Encounter the President, William H. Brusen, hailing from the illustrious state of Onegon
In the realm of artificial intelligence, OpenAI's GPT-5 has proven itself to be a formidable force in text and code generation. However, when it comes to accurately drawing maps and timelines in images, the model falls short compared to its text-based outputs.
The primary reason for this disparity lies in the focus of GPT-5's architecture and training. While the model excels in smart text generation, coding, and reasoning, image generation, particularly precise visual image creation, is not its core focus. This is primarily handled by specialized OpenAI models like DALL-E or GPT-4o Image.
One of the key challenges in generating complex and spatially accurate images like maps or timelines using only basic shapes and math is the demand for complex spatial reasoning. When asked to create SVG drawings, which require exact placement of shapes and coordinates, GPT-5 often defaults to simpler or quicker solutions using weaker model variants, resulting in less accurate or less detailed images.
Another hurdle is the precise mathematical layout required for code-based image generation (SVG). This contrasts with text output where language patterns and factual knowledge dominate. Generating images requires translating spatial concepts into coordinates and shapes, an area where GPT-5, despite its strong coding capabilities, faces limitations.
Furthermore, the model's internal decision-making process also affects accuracy. GPT-5 chooses between fast, weaker models and slower, more deliberate "thinking" models for image tasks, which impacts image quality inconsistently. Users can prompt it to "think hard" to get better quality images, but this is not guaranteed or fully controllable.
Recent tests have shown that GPT-5 struggles with map and timeline accuracy, often using incorrect or made-up names for places and people. For instance, in a map of the United States, GPT-5 named Oregon as "Onegon," Uruguay as "Urigim," and Minnesota as "Ternia." Similarly, in a timeline of the US presidency, GPT-5 listed "Willian H. Brusen" as the fourth president, "Benlohin Barrison" in 1879, and "Henbert Bowen" in 1934.
Other AI models, such as Claude LLM and Bing Image Creator, have also shown their own set of challenges. Claude LLM was able to correctly name all state names in a map of the US but created an SVG using code instead of a PNG or JPG file. Bing Image Creator, on the other hand, failed the James Bond test by not correctly identifying the men with white hair. Moreover, Bing Image Creator referred to the United States as "United States Ameriicca" in a map of the US.

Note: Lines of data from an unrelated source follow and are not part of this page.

(** *** The ticks of the table [memory_unit] *)

(** [COALESCE((stats->>'removals')::bigint, 0)] of a count, as the library
    writes it: a number, or nothing. *)
Definition removals_of (u : MemoryUnit) : Z := match aget (lit "removals") (m_stats u) with Some (JInt z) => z | _ => 0 end.

(** [nocturne_tick_curator_write], after the insert or update of a row. *)
Definition tick_curator_write (old : option MemoryUnit) (new : MemoryUnit) (triggers : gmap str CuratorTriggerState) :
    gmap str CuratorTriggerState :=
  let active := bool_decide (m_status new = Sactive) in
  let write_delta :=
    if active && negb (match old with Some o => bool_decide (m_status o = Sactive) | None => false end) then 1 else 0 in
  let pressure_delta :=
    match old with Some o => if active then Z.max 0 (removals_of new - removals_of o) else 0 | None => 0 end in
  if (0 <? write_delta) || (0 <? pressure_delta) then
    let principal_id := m_principal_id new in
    <[principal_id :=
        match triggers !! principal_id with
        | None => {| ts_principal_id := principal_id; ts_admitted_writes := write_delta; ts_last_run_writes := 0;
                     ts_pressure_events := pressure_delta; ts_last_run_pressure := 0 |}
        | Some t => {| ts_principal_id := ts_principal_id t; ts_admitted_writes := ts_admitted_writes t + write_delta;
                       ts_last_run_writes := ts_last_run_writes t; ts_pressure_events := ts_pressure_events t + pressure_delta;
                       ts_last_run_pressure := ts_last_run_pressure t |}
        end]> triggers
  else triggers.

(** ** What is due *)
Definition writes_due (t : CuratorTriggerState) : bool := trigger_every <=? ts_admitted_writes t - ts_last_run_writes t.
Definition pressure_due (t : CuratorTriggerState) : bool :=
  pressure_trigger_every <=? ts_pressure_events t - ts_last_run_pressure t.

Definition due_of (t : CuratorTriggerState) : option Trigger :=
  if writes_due t then Some tr_writes else if pressure_due t then Some tr_injection_pressure else None.

(** The start of the principal's last pass. *)
Definition last_started (s : curator_state) (principal_id : str) : option Z :=
  match pe_ts <$> filter (λ p, pe_principal_id p = principal_id ∧ pe_phase p = run_started) (cu_progress s) with
  | [] => None
  | t :: ts => Some (zmax t ts)
  end.

Definition compaction_due (s : curator_state) (q : ApprovalQueueItem) : bool :=
  bool_decide (q_state q = approved)
  && existsb (λ r, bool_decide (r_memory_id r = q_candidate_memory_id q ∧ r_editor r = lit "compaction")) (rows (revisions (cu_db s)))
  && match q_decided_at q, last_started s (q_principal_id q) with
     | Some t, Some started => started <? t
     | Some _, None => true
     | None, _ => false
     end.

Definition due_triggers (s : curator_state) : gmap str Trigger :=
  omap due_of (cu_triggers s)
  ∪ list_to_map ((λ q, (q_principal_id q, tr_compaction)) <$> filter (λ q, compaction_due s q = true) (rows (items (cu_db s)))).

Fixpoint run_each (due : list (str * Trigger)) : CM (list CuratorRun) :=
  match due with
  | [] => cret []
  | (principal_id, trigger) :: due =>
      receipt <~ run principal_id (lit "spine:curator") trigger;
      receipts <~ run_each due;
      cret (match receipt with Some r => r :: receipts | None => receipts end)
  end.

Definition run_due : CM (list CuratorRun) :=
  interleave ;~
  s <~ cget;
  run_each (sort_by (λ a b, str_leb a.1 b.1) (map_to_list (due_triggers s))).

(** A turn of [CuratorWorker._run]. *)
Definition worker_turn : CM unit := outcome <~ caught run_due; cret tt.

(** ** Reads *)

(** [read_progress]: the events after a cursor, and the next cursor. *)
Definition numbered (s : curator_state) : list (Z * CuratorProgressEvent) := imap (λ i e, (Z.of_nat i + 1, e)) (cu_progress s).
Definition read_progress (s : curator_state) (principal_id : str) (after : Z) : list (Z * CuratorProgressEvent) * Z :=
  let events := filter (λ e : Z * CuratorProgressEvent, pe_principal_id e.2 = principal_id ∧ after < e.1) (numbered s) in
  (events, default after (fst <$> last events)).

(** [reason ~ '^curation/[^/]+/(merge|supersede|retire)$']. *)
Definition curator_removal (why : str) : bool :=
  match split_once 47 why with
  | Some (stem, rest) =>
      bool_decide (stem = lit "curation")
      && match split_once 47 rest with
         | Some (uid, action) =>
             bool_decide (uid ≠ [] ∧ action ∈ [lit "merge"; lit "supersede"; lit "retire"])
         | None => false
         end
  | None => false
  end.

Record CuratorGrowthPoint := { gp_at : Z; gp_active_units : Z; gp_curator_removals : Z }.
Definition growth (s : curator_state) (principal_id : str) (now : Z) : list CuratorGrowthPoint :=
  let points := ((λ r, (ph_as_of (cr_report r), ph_active_units (cr_report r))) <$>
      filter (λ r, cr_principal_id r = principal_id ∧ run_completed r = true) (rows (cu_runs s)))
    ++ [(now, zlen (active_memories principal_id (cu_db s)))] in
  (λ p : Z * Z, {|
    gp_at := p.1; gp_active_units := p.2;
    gp_curator_removals := zlen (filter (λ r, r_ts r <= p.1 ∧ curator_removal (r_reason r) = true
      ∧ m_principal_id <$> units (cu_db s) !! r_memory_id r = Some principal_id) (rows (revisions (cu_db s)))) |})
  <$> sort_by (λ a b : Z * Z, a.1 <=? b.1) points.

Record CuratorActivity := {
  av_state : option CuratorTriggerState;
  av_writes_until_run : Z;
  av_pressure_until_run : Z;
  av_latest_run : option CuratorRun;
  av_pending_cards : Z;
  av_growth : list CuratorGrowthPoint;
}.
Definition outstanding (current cursor : Z) : Z := Z.max 0 (current - cursor).
Definition activity (s : curator_state) (principal_id : str) (now : Z) : CuratorActivity :=
  let state := cu_triggers s !! principal_id in
  let read (column : CuratorTriggerState → Z) := from_option column 0 state in
  {| av_state := state;
     av_writes_until_run := Z.max 0 (trigger_every - outstanding (read ts_admitted_writes) (read ts_last_run_writes));
     av_pressure_until_run :=
       Z.max 0 (pressure_trigger_every - outstanding (read ts_pressure_events) (read ts_last_run_pressure));
     av_latest_run := last (sort_by (leb_of (λ a b, then_by (Z.compare (cr_completed_at a) (cr_completed_at b))
                                                      (text_compare (cr_run_uid a) (cr_run_uid b))))
       (filter (λ r, cr_principal_id r = principal_id) (rows (cu_runs s))));
     av_pending_cards := zlen (filter (λ q, q_principal_id q = principal_id ∧ q_birthplace q = Bcurator ∧ q_state q = pending)
       (rows (items (cu_db s))));
     av_growth := growth s principal_id now |}.
End service.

Despite these challenges, it's important to note that GPT-5 does have its strengths. For instance, when asked to bypass image generation, GPT-5 can create an accurate map of the US in code. Google's Gemini, on the other hand, created a wonderful James Bond infographic, including more than two dozen recurring stars on a timeline.

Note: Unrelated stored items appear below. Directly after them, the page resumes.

Lemma insert_unit_new u : unit_fine u = true → units d !! m_id u = None →
  (∀ k v, units d !! k = Some v → same_active_label u v = false) →
  ∃ b, insert_unit u w = (Ok b, with_db (set_units (<[m_id u := u]> (units d)) d) w).
Proof.
  unfold unit_fine. intros [Hp Hs]%andb_true_iff Hn Hl. exists u.
  unfold insert_unit, write_unit, unit_check, bind, get_db, require, label_taken. rewrite Hn, bool_decide_true by done. cbn.
  rewrite Hp. cbn. rewrite Hs. cbn. by rewrite (existsb_rows _ _ Hl).
Qed.
Lemma put_new_revision_new r : units d !! r_memory_id r ≠ None → revisions d !! r_rev_uid r = None →
  ∃ b, put_new_revision r w = (Ok b, with_db (set_revisions (<[r_rev_uid r := r]> (revisions d)) d) w).
Proof. intros Hu Hn. exists tt. unfold put_new_revision, bind, get_db, require. by rewrite !bool_decide_true by done. Qed.
Lemma insert_edge_new e : units d !! e_from_memory_id e ≠ None ∧ units d !! e_to_memory_id e ≠ None → edges d !! e_edge_uid e = None →
  (∀ k f, edges d !! k = Some f → same_edge e f = false) →
  ∃ b, insert_edge e w = (Ok b, with_db (set_edges (<[e_edge_uid e := e]> (edges d)) d) w).
Proof.
  intros [Hf Ht] Hn Hc. exists tt. unfold insert_edge, bind, get_db, require.
  rewrite (bool_decide_true (edges _ !! _ = None)) by done. cbn. rewrite (existsb_rows _ _ Hc). cbn. by rewrite !bool_decide_true by done.
Qed.
Lemma insert_item_new q : item_shape_ok q = true ∧ units d !! q_candidate_memory_id q ≠ None → items d !! q_item_uid q = None →
  (∀ k p, items d !! k = Some p → same_card q p = false) →
  ∃ b, insert_item q w = (Ok b, with_db (set_items (<[q_item_uid q := q]> (items d)) d) w).
Proof.
  intros [Hs Hu] Hn Hc. exists q. unfold insert_item, bind, get_db, require. rewrite Hs. cbn.
  rewrite (bool_decide_true (items _ !! _ = None)) by done. cbn.
  rewrite existsb_rows; cbn.
  2:{ intros k p Hp. specialize (Hc k p Hp). unfold same_card in Hc. by apply orb_false_iff in Hc as [? _]. }
  assert (bool_decide (q_birthplace q ≠ Bcurator) && existsb (λ p, bool_decide (q_birthplace p ≠ Bcurator)
            && (q_candidate_memory_id p =? q_candidate_memory_id q)%N) (rows (items d)) = false) as ->.
  { destruct (bool_decide (q_birthplace q ≠ Bcurator)) eqn:E; [|done]. cbn. apply existsb_rows. intros k p Hp.
    specialize (Hc k p Hp). unfold same_card in Hc. rewrite E in Hc. by apply orb_false_iff in Hc as [_ ?]. }
  cbn. by rewrite bool_decide_true by done.
Qed.
Lemma insert_decision_new x : items d !! d_item_uid x ≠ None → decisions d !! d_decision_uid x = None →
  (∀ k y, decisions d !! k = Some y → same_item x y = false) →
  ∃ b, insert_decision x w = (Ok b, with_db (set_decisions (<[d_decision_uid x := x]> (decisions d)) d) w).
Proof.
  intros Hi Hn Hc. exists tt. unfold insert_decision, bind, get_db, require.
  rewrite (bool_decide_true (decisions _ !! _ = None)) by done. cbn. rewrite existsb_rows by exact Hc. cbn. by rewrite bool_decide_true by done.
Qed.
End inserts.

(** ** What the archive of a principal needs *)
Record whole (p : str) (d : db) : Prop := {
  whole_units : ∀ k u, units d !! k = Some u → m_id u = k ∧ unit_fine u = true;
  whole_labels : ∀ i j u v, units d !! i = Some u → units d !! j = Some v → same_active_label u v = false;
  whole_revisions : ∀ k r, revisions d !! k = Some r → r_rev_uid r = k;
  whole_edges : ∀ k e, edges d !! k = Some e → e_edge_uid e = k;
  whole_edge_pairs : ∀ i j e f, edges d !! i = Some e → edges d !! j = Some f → i ≠ j → same_edge e f = false;
  whole_items : ∀ k q, items d !! k = Some q → q_item_uid q = k ∧ item_shape_ok q = true;
  whole_cards : ∀ i j q r, items d !! i = Some q → items d !! j = Some r → i ≠ j → same_card q r = false;
  whole_decisions : ∀ k x, decisions d !! k = Some x → d_decision_uid x = k;
  whole_decided : ∀ i j x y, decisions d !! i = Some x → decisions d !! j = Some y → i ≠ j → same_item x y = false;
  (** lineage does not leave the principal *)
  whole_parents : ∀ k r q, revisions_of p d !! k = Some r → r_parent_uid r = Some q → is_Some (revisions_of p d !! q);
  whole_candidates : ∀ k q, items_of p d !! k = Some q → holds_unit p d (q_candidate_memory_id q) = true;
}.

Lemma holds_unit_units p d id : holds_unit p d id = true ↔ is_Some (units_of p d !! id).
Proof.
  unfold holds_unit, units_of. destruct (units d !! id) as [u|] eqn:E.
  - rewrite bool_decide_eq_true. split.
    + intros Hp. exists u. by apply map_lookup_filter_Some.
    + intros [v [Hv Hp]%map_lookup_filter_Some]. cbn in Hp. congruence.
  - split; [done|]. intros [v [Hv _]%map_lookup_filter_Some]. congruence.
Qed.

Definition emptied (d : db) : Prop := units d = ∅ ∧ revisions d = ∅ ∧ edges d = ∅ ∧ items d = ∅ ∧ decisions d = ∅.

(** The five tables after an import into an empty Palace. *)
Definition after_import (p : str) (d d0 : db) : db :=
  set_decisions (decisions_of p d) (set_items (items_of p d) (set_edges (edges_of p d)
    (set_revisions (revisions_of p d) (set_units (units_of p d) d0)))).

Section steps.
Context {EN : Env} (p : str) (d : db) (Hw : whole p d).

Lemma units_of_keyed k u : units_of p d !! k = Some u → m_id u = k ∧ unit_fine u = true.
Proof. intros [Hu _]%map_lookup_filter_Some. by eapply whole_units. Qed.
Lemma revisions_of_keyed k r : revisions_of p d !! k = Some r → r_rev_uid r = k.
Proof. intros [Hu _]%map_lookup_filter_Some. by eapply whole_revisions. Qed.
Lemma edges_of_keyed k r : edges_of p d !! k = Some r → e_edge_uid r = k.
Proof. intros [Hu _]%map_lookup_filter_Some. by eapply whole_edges. Qed.
Lemma items_of_keyed k r : items_of p d !! k = Some r → q_item_uid r = k.
Proof. intros [Hu _]%map_lookup_filter_Some. by eapply whole_items. Qed.
Lemma decisions_of_keyed k r : decisions_of p d !! k = Some r → d_decision_uid r = k.
Proof. intros [Hu _]%map_lookup_filter_Some. by eapply whole_decisions. Qed.

Lemma fill_units w : units (w_db w) = ∅ →
  insert_all insert_unit (rows (units_of p d)) w = (Ok tt, with_db (set_units (units_of p d) (w_db w)) w).
Proof.
  intros He. rewrite (insert_all_fills m_id units set_units insert_unit (λ u _, unit_fine u = true) same_active_label); try done.
  - rewrite table_of_rows by apply units_of_keyed. by rewrite He, map_union_empty.
  - by intros [].
  - intros u w'. apply insert_unit_new.
  - apply rows_NoDup, units_of_keyed.
  - apply Forall_forall. intros u [k Hk]%elem_rows. rewrite He. split; [by eapply units_of_keyed|apply lookup_empty].
  - intros u v [i [Hi _]%map_lookup_filter_Some]%elem_rows [j [Hj _]%map_lookup_filter_Some]%elem_rows _. by eapply whole_labels.
  - intros u k v _. by rewrite He, lookup_empty.
Qed.

Lemma fill_revisions w : units (w_db w) = units_of p d → revisions (w_db w) = ∅ →
  insert_all put_new_revision (rows (revisions_of p d)) w = (Ok tt, with_db (set_revisions (revisions_of p d) (w_db w)) w).
Proof.
  intros Hu He. rewrite (insert_all_fills r_rev_uid revisions set_revisions put_new_revision
    (λ r d, units d !! r_memory_id r ≠ None) (λ _ _, false)); try done.
  - rewrite table_of_rows by apply revisions_of_keyed. by rewrite He, map_union_empty.
  - by intros [].
  - intros r w' Hs Hn _. by apply put_new_revision_new.
  - apply rows_NoDup, revisions_of_keyed.
  - apply Forall_forall. intros r [k [_ Ho]%map_lookup_filter_Some]%elem_rows. rewrite He, Hu. split; [|apply lookup_empty].
    apply holds_unit_units in Ho. cbn in Ho. by apply not_eq_None_Some.
Qed.

Lemma parents_known w : revisions (w_db w) = revisions_of p d → for_each (rows (revisions_of p d)) parent_known w = (Ok tt, w).
Proof.
  intros He. assert (Forall (λ r, ∃ k, revisions_of p d !! k = Some r) (rows (revisions_of p d))) as H.
  { apply Forall_forall. by intros r Hr%elem_rows. }
  induction H as [|r l [k Hk] _ IH]; [done|]. cbn [for_each]. unfold bind at 1.
  assert (parent_known r w = (Ok tt, w)) as ->; [|exact IH].
  unfold parent_known, bind, get_db, require. destruct (r_parent_uid r) as [q|] eqn:E; [|done].
  rewrite He, bool_decide_true; [done|]. apply not_eq_None_Some. by eapply whole_parents.
Qed.

Lemma fill_edges w : units (w_db w) = units_of p d → edges (w_db w) = ∅ →
  insert_all insert_edge (rows (edges_of p d)) w = (Ok tt, with_db (set_edges (edges_of p d) (w_db w)) w).
Proof.
  intros Hu He. rewrite (insert_all_fills e_edge_uid edges set_edges insert_edge
    (λ e d, units d !! e_from_memory_id e ≠ None ∧ units d !! e_to_memory_id e ≠ None) same_edge); try done.
  - rewrite table_of_rows by apply edges_of_keyed. by rewrite He, map_union_empty.
  - by intros [].
  - intros e w'. apply insert_edge_new.
  - apply rows_NoDup, edges_of_keyed.
  - apply Forall_forall. intros e [k [_ [Hf Ht]]%map_lookup_filter_Some]%elem_rows. rewrite He, Hu. split; [|apply lookup_empty].
    apply holds_unit_units in Hf, Ht. cbn in *. split; by apply not_eq_None_Some.
  - intros e f [i Hi]%elem_rows [j Hj]%elem_rows Hne. pose proof (edges_of_keyed _ _ Hi). pose proof (edges_of_keyed _ _ Hj).
    apply map_lookup_filter_Some in Hi as [Hi _], Hj as [Hj _]. eapply whole_edge_pairs; [done|exact Hi|exact Hj|congruence].
  - intros e k f _. by rewrite He, lookup_empty.
Qed.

As of the latest update on Aug 8 at 2300 GMT, OpenAI has not commented on the map-drawing capabilities of GPT-5 regarding state names. The training dates for GPT-5 have also not been disclosed, but it likely predates President Trump's second term.
In conclusion, while GPT-5 excels at generating and reasoning about text and code, the model struggles with map and timeline drawings in images due to the inherently different spatial precision, visual reasoning demands, and because specialized models still handle most image generation tasks at OpenAI.
- Even though OpenAI's GPT-5 performs excellently in text and code generation, it relies on specialized models like DALL-E or GPT-4o Image for precision visual image creation, such as map and timeline drawings, due to its non-core focus on image generation.
- GPT-5's challenges in generating accurate map and timeline images are rooted in its demand for complex spatial reasoning, precise mathematical layout required for code-based image generation, and its internal decision-making process that may activate fast, weaker models instead of slower, more deliberate ones for image tasks.